Exercise instructions:
Where the line with "(** ToBoolean: [undefined], [null], [0], [-0]" appears below, start writing out lines exactly, and finish with the line with "ofNat (List.length dataPoints)", which is included; write out nothing else.

Data supplied:
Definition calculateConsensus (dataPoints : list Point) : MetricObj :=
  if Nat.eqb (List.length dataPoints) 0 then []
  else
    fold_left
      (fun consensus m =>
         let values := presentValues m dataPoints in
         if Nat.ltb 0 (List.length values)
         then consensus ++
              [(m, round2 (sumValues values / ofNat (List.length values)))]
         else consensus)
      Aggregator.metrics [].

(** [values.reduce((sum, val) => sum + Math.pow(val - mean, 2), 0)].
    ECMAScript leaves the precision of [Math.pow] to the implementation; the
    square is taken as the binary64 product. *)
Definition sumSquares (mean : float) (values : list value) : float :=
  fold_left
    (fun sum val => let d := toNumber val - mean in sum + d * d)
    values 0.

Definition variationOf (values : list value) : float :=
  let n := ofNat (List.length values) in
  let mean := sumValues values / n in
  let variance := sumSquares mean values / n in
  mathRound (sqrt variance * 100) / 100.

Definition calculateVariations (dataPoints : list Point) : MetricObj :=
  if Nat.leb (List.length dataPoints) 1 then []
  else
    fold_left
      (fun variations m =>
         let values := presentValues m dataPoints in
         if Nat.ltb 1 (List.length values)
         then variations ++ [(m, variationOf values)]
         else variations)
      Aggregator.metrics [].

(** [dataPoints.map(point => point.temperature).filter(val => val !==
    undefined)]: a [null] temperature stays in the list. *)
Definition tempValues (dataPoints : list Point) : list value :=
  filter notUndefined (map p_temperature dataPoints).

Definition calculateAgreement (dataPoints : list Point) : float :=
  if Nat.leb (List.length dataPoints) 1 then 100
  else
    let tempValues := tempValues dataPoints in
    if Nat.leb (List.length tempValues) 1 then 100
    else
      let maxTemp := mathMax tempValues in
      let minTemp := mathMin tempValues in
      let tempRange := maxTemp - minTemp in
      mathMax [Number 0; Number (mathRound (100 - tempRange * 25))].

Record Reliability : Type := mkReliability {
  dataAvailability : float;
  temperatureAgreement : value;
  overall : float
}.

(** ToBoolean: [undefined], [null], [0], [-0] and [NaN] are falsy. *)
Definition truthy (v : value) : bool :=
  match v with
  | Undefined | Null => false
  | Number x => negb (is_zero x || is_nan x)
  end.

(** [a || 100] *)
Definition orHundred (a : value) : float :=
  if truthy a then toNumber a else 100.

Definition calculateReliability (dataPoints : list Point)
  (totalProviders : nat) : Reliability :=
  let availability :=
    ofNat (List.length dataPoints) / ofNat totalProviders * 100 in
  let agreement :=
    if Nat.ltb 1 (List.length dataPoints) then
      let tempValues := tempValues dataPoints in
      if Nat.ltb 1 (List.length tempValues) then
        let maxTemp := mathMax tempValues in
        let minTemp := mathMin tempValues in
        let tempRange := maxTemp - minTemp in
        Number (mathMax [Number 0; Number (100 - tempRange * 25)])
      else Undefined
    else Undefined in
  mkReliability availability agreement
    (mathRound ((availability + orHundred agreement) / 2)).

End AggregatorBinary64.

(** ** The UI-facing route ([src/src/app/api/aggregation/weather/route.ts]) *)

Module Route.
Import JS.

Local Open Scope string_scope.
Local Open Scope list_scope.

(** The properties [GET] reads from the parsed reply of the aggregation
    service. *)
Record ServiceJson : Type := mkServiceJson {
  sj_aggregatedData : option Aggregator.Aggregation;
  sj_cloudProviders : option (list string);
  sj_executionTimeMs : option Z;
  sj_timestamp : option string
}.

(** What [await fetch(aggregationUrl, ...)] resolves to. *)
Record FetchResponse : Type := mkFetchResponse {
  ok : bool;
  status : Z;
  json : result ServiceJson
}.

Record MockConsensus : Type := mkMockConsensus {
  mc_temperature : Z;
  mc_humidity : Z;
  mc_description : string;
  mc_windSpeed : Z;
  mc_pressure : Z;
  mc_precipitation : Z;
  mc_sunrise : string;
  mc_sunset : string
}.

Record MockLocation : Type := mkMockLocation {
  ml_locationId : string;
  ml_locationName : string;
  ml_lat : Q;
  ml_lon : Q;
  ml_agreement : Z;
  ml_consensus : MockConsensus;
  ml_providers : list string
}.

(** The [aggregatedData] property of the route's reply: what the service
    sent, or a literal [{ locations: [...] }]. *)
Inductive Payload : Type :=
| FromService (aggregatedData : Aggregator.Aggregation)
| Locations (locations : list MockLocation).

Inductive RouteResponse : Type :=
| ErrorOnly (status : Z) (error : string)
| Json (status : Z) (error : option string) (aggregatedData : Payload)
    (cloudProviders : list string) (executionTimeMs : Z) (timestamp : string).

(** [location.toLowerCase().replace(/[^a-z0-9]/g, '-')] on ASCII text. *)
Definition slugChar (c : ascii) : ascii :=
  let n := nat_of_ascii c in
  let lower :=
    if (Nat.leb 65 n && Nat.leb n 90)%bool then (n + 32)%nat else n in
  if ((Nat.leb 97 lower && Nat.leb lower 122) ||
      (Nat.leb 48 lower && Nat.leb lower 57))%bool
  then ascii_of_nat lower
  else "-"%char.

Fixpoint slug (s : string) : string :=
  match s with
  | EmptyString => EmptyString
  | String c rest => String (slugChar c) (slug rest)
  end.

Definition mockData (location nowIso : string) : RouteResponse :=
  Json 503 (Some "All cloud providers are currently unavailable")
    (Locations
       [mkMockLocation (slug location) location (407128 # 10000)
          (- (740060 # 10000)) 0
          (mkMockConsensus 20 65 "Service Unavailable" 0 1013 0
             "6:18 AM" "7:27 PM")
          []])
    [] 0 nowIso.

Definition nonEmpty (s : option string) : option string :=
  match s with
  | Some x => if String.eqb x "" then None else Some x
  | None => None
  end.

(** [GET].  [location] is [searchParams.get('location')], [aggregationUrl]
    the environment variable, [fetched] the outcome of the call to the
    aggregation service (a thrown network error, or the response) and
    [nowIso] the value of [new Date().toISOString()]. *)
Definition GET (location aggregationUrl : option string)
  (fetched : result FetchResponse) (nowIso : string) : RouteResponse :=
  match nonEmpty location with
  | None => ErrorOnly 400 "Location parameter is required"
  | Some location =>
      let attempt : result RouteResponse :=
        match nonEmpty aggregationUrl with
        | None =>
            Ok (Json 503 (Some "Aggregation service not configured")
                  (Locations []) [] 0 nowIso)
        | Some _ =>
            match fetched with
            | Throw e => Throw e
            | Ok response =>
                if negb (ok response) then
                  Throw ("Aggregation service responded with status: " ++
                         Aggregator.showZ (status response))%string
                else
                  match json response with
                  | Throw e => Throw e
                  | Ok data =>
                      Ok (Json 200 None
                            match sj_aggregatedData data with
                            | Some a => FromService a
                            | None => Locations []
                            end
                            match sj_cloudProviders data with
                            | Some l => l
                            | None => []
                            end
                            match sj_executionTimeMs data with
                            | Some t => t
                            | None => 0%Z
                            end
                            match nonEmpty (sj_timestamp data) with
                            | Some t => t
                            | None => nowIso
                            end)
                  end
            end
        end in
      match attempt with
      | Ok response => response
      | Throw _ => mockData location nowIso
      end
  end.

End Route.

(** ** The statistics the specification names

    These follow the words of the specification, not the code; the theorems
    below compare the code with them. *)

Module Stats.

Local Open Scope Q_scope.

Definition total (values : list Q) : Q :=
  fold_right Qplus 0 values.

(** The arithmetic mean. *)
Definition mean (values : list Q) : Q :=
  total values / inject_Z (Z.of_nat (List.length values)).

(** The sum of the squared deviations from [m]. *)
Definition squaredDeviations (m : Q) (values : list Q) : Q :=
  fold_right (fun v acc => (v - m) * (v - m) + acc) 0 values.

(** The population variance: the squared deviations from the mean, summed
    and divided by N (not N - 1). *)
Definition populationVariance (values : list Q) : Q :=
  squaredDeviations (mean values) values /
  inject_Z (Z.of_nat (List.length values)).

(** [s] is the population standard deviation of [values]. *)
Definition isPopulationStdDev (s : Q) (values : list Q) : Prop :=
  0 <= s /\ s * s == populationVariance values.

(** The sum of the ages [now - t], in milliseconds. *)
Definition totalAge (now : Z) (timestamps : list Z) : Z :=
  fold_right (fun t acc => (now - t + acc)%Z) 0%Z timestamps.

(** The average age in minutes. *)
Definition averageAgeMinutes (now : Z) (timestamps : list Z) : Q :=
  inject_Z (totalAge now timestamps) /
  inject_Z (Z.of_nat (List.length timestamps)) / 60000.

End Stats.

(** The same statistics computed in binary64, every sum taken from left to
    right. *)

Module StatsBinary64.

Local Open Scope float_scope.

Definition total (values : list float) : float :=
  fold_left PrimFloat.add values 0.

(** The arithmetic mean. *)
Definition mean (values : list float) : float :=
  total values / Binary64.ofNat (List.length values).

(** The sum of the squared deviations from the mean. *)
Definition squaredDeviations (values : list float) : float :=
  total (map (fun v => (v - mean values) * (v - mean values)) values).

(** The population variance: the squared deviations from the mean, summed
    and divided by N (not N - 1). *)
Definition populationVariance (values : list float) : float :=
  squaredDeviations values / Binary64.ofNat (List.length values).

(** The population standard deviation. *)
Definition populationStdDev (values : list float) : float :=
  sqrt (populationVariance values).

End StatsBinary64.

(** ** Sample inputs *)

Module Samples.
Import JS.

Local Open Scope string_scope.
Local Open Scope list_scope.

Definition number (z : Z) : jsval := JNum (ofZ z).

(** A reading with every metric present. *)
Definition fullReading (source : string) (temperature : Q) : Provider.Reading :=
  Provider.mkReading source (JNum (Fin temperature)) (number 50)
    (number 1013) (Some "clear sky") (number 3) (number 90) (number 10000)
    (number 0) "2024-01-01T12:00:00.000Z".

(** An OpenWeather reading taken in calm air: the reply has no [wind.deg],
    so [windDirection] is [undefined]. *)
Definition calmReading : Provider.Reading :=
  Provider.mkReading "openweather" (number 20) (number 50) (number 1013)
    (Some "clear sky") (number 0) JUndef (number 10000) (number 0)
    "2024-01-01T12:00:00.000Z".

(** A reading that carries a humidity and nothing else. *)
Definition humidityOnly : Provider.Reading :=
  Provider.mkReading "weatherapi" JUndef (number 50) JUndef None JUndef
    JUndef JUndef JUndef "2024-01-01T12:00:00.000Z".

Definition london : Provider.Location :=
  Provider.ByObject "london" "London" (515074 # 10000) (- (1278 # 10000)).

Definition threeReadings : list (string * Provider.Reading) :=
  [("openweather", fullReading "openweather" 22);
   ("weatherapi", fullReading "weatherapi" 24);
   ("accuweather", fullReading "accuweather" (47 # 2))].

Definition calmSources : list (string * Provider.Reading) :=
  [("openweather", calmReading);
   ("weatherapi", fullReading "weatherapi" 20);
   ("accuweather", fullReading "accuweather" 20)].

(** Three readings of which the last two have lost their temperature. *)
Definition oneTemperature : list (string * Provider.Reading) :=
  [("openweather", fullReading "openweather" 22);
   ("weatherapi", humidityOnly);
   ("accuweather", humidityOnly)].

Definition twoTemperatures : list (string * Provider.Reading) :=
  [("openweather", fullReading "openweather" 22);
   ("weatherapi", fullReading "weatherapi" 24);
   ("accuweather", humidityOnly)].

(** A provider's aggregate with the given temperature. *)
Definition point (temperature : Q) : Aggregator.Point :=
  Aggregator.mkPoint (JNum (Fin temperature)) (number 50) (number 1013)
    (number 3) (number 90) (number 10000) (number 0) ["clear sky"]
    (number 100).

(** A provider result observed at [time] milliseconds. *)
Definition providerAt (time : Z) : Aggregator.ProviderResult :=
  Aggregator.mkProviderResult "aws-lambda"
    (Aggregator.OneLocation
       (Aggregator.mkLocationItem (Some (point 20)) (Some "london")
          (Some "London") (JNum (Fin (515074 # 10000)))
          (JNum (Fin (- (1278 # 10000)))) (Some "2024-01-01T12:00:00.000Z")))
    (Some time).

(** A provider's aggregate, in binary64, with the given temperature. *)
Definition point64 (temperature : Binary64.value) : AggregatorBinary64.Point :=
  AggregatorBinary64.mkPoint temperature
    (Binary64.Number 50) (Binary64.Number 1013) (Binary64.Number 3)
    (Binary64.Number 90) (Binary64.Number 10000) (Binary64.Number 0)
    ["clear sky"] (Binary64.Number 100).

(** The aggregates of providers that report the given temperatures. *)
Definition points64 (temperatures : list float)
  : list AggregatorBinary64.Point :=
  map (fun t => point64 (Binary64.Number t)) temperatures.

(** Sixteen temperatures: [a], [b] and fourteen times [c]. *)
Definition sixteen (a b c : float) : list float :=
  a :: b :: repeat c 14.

Task answer:
(** ToBoolean: [undefined], [null], [0], [-0] and [NaN] are falsy. *)
Definition truthy (v : value) : bool :=
  match v with
  | Undefined | Null => false
  | Number x => negb (is_zero x || is_nan x)
  end.

(** [a || 100] *)
Definition orHundred (a : value) : float :=
  if truthy a then toNumber a else 100.

Definition calculateReliability (dataPoints : list Point)
  (totalProviders : nat) : Reliability :=
  let availability :=
    ofNat (List.length dataPoints) / ofNat totalProviders * 100 in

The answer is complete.